Write out exactly the lines that run from the one containing "3 f_equal. rewrite" to the end of the entries below, with both end lines included.

_Source records_
* * *

Lemma write_loop_ok (fuel : nat) (data : list Z) (total : nat) (b : Bufio.BufWriter) :
  Bufio.err b = None ->
  Bufio.failing (Bufio.writer b) = false ->
  (Bufio.usedBufferBytes b <= length (Bufio.buf b))%nat ->
  (2 * length (Bufio.caps (Bufio.writer b))
   + (if decide (Bufio.usedBufferBytes b = 0%nat) then 0 else 1) < fuel)%nat ->
  exists b',
    Bufio.write_loop fuel data total b = Some (Ret (total + length data)%nat, b')
    /\ Bufio.err b' = None
    /\ Bufio.failing (Bufio.writer b') = false
    /\ (Bufio.usedBufferBytes b' <= length (Bufio.buf b'))%nat
    /\ (length (Bufio.caps (Bufio.writer b')) <= length (Bufio.caps (Bufio.writer b)))%nat
    /\ length (Bufio.buf b') = length (Bufio.buf b)
    /\ Bufio.delivered (Bufio.writer b') ++ take (Bufio.usedBufferBytes b') (Bufio.buf b')
       = Bufio.delivered (Bufio.writer b)
         ++ take (Bufio.usedBufferBytes b) (Bufio.buf b) ++ data.
Proof.
  revert data total b. induction fuel as [|fuel IH]; intros data total b He Hf Hu Hfuel; [lia|].
  destruct (decide (Bufio.available b < length data)%nat) as [Hbig|Hfit].
  2: { rewrite write_loop_fits by (done || lia). eexists. split; [reflexivity|].
       cbn [Bufio.err Bufio.writer Bufio.usedBufferBytes Bufio.buf].
       unfold Bufio.available in Hfit.
       assert (length (take (Bufio.usedBufferBytes b) (Bufio.buf b)) = Bufio.usedBufferBytes b)
         as Hlt by (rewrite length_take; lia).
       split; [done|]. split; [done|].
       split; [rewrite !length_app, Hlt, length_drop; lia|].
       split; [done|].
       split; [rewrite !length_app, Hlt, length_drop; lia|].
       f_equal. rewrite app_assoc.
       apply take_app_length'. rewrite length_app, Hlt. done. }
  cbn [Bufio.write_loop]. rewrite decide_True by done. unfold Bufio.buffered.
  destruct (decide (Bufio.usedBufferBytes b = 0%nat)) as [Hz|Hnz].
  - (* large write, empty buffer *)
    rewrite Sink_write_working by done.
    destruct (Bufio.caps (Bufio.writer b)) as [|k cs] eqn:Hc.
    + rewrite drop_all.
      rewrite write_loop_fits by (cbn; lia). eexists. split.
      { cbn [length]. rewrite (Nat.add_0_r (total + length data)). reflexivity. }
      cbn [Bufio.err Bufio.writer Bufio.usedBufferBytes Bufio.buf Bufio.failing Bufio.caps
           Bufio.delivered length app].
      rewrite Hz, take_0. cbn [drop Nat.add app]. rewrite ?drop_0.
      split; [done|]. split; [done|]. split; [lia|]. split; [done|]. split; [done|].
      by rewrite app_nil_r.
    + rewrite drop_length_take.
      destruct (IH (drop k data) (total + length (take k data))%nat
                   (Bufio.mkBufWriter (Bufio.buf b) (Bufio.usedBufferBytes b) (Bufio.err b)
                      (Bufio.mkSink (Bufio.delivered (Bufio.writer b) ++ take k data) cs false)))
        as (b' & Hw & He' & Hf' & Hu' & Hc' & Hl' & Hd'); [done|done|done| |].
      { cbn [Bufio.writer Bufio.caps Bufio.usedBufferBytes]. rewrite decide_True by done.
        cbn [length] in Hfuel. lia. }
      exists b'. split.
      { rewrite Hw. do 3 f_equal.
        rewrite <- (take_drop k data) at 3. rewrite length_app. lia. }
      cbn [Bufio.err Bufio.writer Bufio.usedBufferBytes Bufio.buf Bufio.failing Bufio.caps
           Bufio.delivered length] in *.
      split; [done|]. split; [done|]. split; [done|]. split; [lia|]. split; [done|].
      rewrite Hd', Hz, !take_0. cbn [app]. by rewrite <- app_assoc, take_drop.
  - (* fill the buffer and flush it *)
    rewrite copyBytes_at by done. cbn zeta.
    set (n := (length data `min` (length (Bufio.buf b) - Bufio.usedBufferBytes b))%nat).
    assert (Hn : n = (length (Bufio.buf b) - Bufio.usedBufferBytes b)%nat)
      by (unfold n, Bufio.available in *; lia).
    set (b1 := Bufio.mkBufWriter _ _ _ _).
    destruct (flush_ok (S fuel) b1) as (cs & Hfl & Hcs); [done|done| |].
    { cbn. try rewrite decide_False in Hfuel by done. lia. }
    rewrite Hfl. rewrite decide_False by (cbn; lia).
    cbn [b1 Bufio.buf Bufio.usedBufferBytes Bufio.writer Bufio.delivered Bufio.caps] in *.
    match goal with |- context [Bufio.write_loop fuel ?dd ?tt ?bb] =>
      destruct (IH dd tt bb) as (b' & Hw & He' & Hf' & Hu' & Hc' & Hl' & Hd') end;
      [done|done|cbn; lia| |].
    { cbn [Bufio.writer Bufio.caps Bufio.usedBufferBytes]. rewrite decide_True by done.
      try rewrite decide_False in Hfuel by done. lia. }
    exists b'. split.
    { rewrite Hw. do 3 f_equal. rewrite length_drop. lia. }
    cbn [Bufio.err Bufio.writer Bufio.usedBufferBytes Bufio.buf Bufio.failing Bufio.caps
         Bufio.delivered length] in *.
    assert (length (take (Bufio.usedBufferBytes b) (Bufio.buf b)) = Bufio.usedBufferBytes b)
      as Hlt by (rewrite length_take; lia).
    assert (length (take n data) = n) as Hln
      by (rewrite length_take; unfold n; lia).
    split; [done|]. split; [done|]. split; [done|]. split; [lia|].
    split.
    { rewrite Hl', length_replicate, !length_app, Hlt, Hln, length_drop. lia. }
    rewrite Hd', take_0. cbn [app]. rewrite <- !app_assoc. f_equal.
    rewrite (drop_ge (Bufio.buf b)) by lia. rewrite app_nil_r.
    rewrite take_ge by (rewrite length_app, Hlt, Hln; lia).
    rewrite <- !app_assoc. by rewrite take_drop.
Qed.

* * *

_Result of the exercise_
    { rewrite Hw. do 3 f_equal. rewrite length_drop. lia. }
    cbn [Bufio.err Bufio.writer Bufio.usedBufferBytes Bufio.buf Bufio.failing Bufio.caps
         Bufio.delivered length] in *.
    assert (length (take (Bufio.usedBufferBytes b) (Bufio.buf b)) = Bufio.usedBufferBytes b)
      as Hlt by (rewrite length_take; lia).
    assert (length (take n data) = n) as Hln
      by (rewrite length_take; unfold n; lia).
    split; [done|]. split; [done|]. split; [done|]. split; [lia|].
    split.
    { rewrite Hl', length_replicate, !length_app, Hlt, Hln, length_drop. lia. }
    rewrite Hd', take_0. cbn [app]. rewrite <- !app_assoc. f_equal.
    rewrite (drop_ge (Bufio.buf b)) by lia. rewrite app_nil_r.
    rewrite take_ge by (rewrite length_app, Hlt, Hln; lia).
    rewrite <- !app_assoc. by rewrite take_drop.
Qed.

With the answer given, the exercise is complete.